Problem description: Find the line with "Definition local_char (c" and the line with "(** The longest" in the entries below; output exactly those two lines, every line between them, and no others.

(Stored data)
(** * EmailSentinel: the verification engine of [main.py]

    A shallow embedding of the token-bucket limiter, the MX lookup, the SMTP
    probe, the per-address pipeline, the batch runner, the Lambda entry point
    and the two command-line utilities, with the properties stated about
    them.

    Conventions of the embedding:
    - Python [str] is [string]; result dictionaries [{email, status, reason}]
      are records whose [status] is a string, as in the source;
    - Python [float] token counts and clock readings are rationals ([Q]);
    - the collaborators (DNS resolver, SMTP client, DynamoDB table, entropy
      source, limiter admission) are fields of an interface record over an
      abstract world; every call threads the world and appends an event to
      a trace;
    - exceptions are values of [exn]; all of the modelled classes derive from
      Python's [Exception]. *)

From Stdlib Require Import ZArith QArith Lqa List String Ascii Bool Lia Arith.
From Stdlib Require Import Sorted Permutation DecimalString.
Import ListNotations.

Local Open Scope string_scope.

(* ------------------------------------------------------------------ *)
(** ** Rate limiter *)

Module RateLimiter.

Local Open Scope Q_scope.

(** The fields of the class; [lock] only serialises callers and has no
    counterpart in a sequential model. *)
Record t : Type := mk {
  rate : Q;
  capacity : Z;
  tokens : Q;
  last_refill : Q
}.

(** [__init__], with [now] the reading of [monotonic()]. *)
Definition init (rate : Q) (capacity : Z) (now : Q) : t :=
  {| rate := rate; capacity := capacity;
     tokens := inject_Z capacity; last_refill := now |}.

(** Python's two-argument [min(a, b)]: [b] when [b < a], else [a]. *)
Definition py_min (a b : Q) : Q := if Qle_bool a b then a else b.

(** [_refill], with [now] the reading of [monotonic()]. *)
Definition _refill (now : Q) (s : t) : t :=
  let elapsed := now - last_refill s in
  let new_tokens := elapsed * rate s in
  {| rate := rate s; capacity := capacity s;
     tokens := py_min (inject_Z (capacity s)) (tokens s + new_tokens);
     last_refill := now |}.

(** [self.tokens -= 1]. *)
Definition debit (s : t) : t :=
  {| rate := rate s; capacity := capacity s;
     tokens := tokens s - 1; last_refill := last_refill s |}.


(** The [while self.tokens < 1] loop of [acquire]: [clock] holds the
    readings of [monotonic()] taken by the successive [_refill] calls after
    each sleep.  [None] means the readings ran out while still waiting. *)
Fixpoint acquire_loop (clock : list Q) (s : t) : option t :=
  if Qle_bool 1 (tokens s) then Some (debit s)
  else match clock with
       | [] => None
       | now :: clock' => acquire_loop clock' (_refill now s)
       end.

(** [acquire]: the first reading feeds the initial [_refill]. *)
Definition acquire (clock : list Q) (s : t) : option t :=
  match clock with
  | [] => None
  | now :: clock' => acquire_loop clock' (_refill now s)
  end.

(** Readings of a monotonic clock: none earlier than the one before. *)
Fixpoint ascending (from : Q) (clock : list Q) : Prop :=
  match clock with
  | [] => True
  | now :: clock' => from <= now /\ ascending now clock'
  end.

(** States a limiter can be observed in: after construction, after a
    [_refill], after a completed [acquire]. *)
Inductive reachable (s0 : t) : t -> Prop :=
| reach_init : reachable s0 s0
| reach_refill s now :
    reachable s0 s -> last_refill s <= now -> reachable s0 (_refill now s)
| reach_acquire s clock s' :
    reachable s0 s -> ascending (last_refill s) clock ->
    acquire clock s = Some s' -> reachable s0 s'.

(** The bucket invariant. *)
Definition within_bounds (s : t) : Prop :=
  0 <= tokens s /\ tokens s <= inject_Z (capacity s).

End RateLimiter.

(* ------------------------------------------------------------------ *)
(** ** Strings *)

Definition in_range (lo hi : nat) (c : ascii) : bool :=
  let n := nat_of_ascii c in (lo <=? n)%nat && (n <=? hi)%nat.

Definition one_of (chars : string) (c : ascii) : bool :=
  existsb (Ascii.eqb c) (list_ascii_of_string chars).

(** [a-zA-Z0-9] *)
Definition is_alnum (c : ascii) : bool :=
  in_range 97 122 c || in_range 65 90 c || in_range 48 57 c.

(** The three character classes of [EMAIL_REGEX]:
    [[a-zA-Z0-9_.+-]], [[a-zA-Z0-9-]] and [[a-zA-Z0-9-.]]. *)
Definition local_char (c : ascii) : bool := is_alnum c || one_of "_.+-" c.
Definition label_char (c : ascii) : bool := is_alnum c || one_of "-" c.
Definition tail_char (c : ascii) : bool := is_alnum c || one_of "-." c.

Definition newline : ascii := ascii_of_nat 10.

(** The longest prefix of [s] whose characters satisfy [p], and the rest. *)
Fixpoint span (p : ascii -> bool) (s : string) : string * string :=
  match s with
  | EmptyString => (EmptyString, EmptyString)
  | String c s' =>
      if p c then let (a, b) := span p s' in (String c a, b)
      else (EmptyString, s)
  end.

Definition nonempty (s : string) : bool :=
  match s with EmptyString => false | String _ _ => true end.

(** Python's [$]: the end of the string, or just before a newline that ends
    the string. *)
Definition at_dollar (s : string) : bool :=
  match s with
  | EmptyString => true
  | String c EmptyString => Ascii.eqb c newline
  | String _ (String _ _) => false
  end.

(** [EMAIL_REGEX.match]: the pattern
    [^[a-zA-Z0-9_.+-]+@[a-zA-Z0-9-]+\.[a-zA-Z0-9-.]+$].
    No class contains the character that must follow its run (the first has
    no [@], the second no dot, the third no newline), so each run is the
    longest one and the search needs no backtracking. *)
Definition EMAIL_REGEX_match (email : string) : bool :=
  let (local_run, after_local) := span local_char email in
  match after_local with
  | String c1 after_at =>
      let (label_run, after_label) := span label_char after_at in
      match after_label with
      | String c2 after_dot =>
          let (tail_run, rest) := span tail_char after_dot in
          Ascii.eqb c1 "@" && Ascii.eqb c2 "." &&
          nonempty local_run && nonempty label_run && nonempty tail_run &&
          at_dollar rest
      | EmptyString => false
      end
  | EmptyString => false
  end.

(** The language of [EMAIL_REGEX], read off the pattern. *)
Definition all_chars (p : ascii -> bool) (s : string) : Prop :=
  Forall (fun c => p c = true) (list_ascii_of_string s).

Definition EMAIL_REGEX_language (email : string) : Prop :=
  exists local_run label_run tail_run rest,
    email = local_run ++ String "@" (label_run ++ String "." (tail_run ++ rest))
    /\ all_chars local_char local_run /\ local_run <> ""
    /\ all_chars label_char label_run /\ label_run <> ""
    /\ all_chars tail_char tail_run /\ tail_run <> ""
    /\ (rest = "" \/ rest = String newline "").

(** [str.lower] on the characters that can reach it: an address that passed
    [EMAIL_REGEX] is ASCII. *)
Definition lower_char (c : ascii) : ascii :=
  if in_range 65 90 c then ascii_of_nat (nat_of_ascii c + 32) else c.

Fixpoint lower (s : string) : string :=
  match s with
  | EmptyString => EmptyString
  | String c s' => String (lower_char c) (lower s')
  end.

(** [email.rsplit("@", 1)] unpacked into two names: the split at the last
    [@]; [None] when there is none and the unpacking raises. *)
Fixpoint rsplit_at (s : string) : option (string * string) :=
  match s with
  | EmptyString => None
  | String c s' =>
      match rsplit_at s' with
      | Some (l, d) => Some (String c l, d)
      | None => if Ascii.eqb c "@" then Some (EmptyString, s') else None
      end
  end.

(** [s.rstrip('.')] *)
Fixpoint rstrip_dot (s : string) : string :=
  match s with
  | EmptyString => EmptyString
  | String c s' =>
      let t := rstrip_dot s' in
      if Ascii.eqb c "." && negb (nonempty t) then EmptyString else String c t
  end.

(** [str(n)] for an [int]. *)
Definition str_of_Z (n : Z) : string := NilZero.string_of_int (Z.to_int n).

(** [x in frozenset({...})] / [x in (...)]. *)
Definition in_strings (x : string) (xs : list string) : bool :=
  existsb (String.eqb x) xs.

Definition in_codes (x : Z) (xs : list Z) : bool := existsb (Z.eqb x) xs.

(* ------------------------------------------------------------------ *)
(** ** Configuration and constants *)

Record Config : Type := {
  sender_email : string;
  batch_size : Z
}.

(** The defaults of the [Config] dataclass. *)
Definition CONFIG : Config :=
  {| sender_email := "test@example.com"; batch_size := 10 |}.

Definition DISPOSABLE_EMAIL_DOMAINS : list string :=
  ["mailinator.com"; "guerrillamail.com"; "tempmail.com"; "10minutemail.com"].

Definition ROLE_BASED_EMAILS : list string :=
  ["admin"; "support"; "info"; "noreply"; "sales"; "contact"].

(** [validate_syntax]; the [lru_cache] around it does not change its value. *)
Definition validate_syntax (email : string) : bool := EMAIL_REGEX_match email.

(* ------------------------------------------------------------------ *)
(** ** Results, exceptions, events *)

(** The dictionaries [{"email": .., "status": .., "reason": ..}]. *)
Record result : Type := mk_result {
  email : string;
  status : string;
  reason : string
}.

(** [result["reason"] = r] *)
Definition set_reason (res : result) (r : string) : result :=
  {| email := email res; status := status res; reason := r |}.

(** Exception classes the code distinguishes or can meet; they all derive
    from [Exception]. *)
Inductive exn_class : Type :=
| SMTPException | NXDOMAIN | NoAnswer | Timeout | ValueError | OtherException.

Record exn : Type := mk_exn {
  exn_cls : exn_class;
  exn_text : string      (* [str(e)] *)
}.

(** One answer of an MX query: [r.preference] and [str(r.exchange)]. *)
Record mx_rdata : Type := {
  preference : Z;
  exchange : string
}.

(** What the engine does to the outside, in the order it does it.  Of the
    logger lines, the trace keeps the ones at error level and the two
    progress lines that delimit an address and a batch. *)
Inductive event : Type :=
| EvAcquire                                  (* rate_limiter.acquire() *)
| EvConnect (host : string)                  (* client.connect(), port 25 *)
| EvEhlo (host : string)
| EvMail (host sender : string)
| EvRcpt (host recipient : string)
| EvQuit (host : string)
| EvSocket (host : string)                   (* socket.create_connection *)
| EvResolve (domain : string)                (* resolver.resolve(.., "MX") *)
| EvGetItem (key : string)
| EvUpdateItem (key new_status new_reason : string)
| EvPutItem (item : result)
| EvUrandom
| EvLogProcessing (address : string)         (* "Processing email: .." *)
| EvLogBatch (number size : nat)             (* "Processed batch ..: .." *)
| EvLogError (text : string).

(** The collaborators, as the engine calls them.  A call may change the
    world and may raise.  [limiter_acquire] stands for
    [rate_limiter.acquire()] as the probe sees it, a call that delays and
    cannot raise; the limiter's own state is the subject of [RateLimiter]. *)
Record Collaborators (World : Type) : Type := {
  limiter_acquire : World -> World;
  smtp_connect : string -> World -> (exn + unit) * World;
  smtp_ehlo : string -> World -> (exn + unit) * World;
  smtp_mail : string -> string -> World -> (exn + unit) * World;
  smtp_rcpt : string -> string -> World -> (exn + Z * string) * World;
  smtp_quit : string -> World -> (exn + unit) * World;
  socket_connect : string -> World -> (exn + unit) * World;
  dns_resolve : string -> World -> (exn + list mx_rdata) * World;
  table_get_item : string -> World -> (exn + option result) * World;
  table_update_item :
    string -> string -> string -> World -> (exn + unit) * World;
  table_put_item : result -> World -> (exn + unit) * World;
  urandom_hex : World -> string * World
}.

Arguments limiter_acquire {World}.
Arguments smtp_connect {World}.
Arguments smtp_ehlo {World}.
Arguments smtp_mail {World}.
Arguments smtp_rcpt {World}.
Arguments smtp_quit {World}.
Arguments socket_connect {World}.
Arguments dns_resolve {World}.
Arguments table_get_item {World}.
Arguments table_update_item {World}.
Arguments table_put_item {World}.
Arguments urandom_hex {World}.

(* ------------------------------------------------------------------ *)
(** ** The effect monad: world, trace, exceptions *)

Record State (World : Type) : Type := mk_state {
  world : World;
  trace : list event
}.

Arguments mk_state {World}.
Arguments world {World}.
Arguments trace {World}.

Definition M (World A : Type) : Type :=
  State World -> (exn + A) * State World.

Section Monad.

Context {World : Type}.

Answer to the problem:
Definition local_char (c : ascii) : bool := is_alnum c || one_of "_.+-" c.
Definition label_char (c : ascii) : bool := is_alnum c || one_of "-" c.
Definition tail_char (c : ascii) : bool := is_alnum c || one_of "-." c.

Definition newline : ascii := ascii_of_nat 10.

(** The longest prefix of [s] whose characters satisfy [p], and the rest. *)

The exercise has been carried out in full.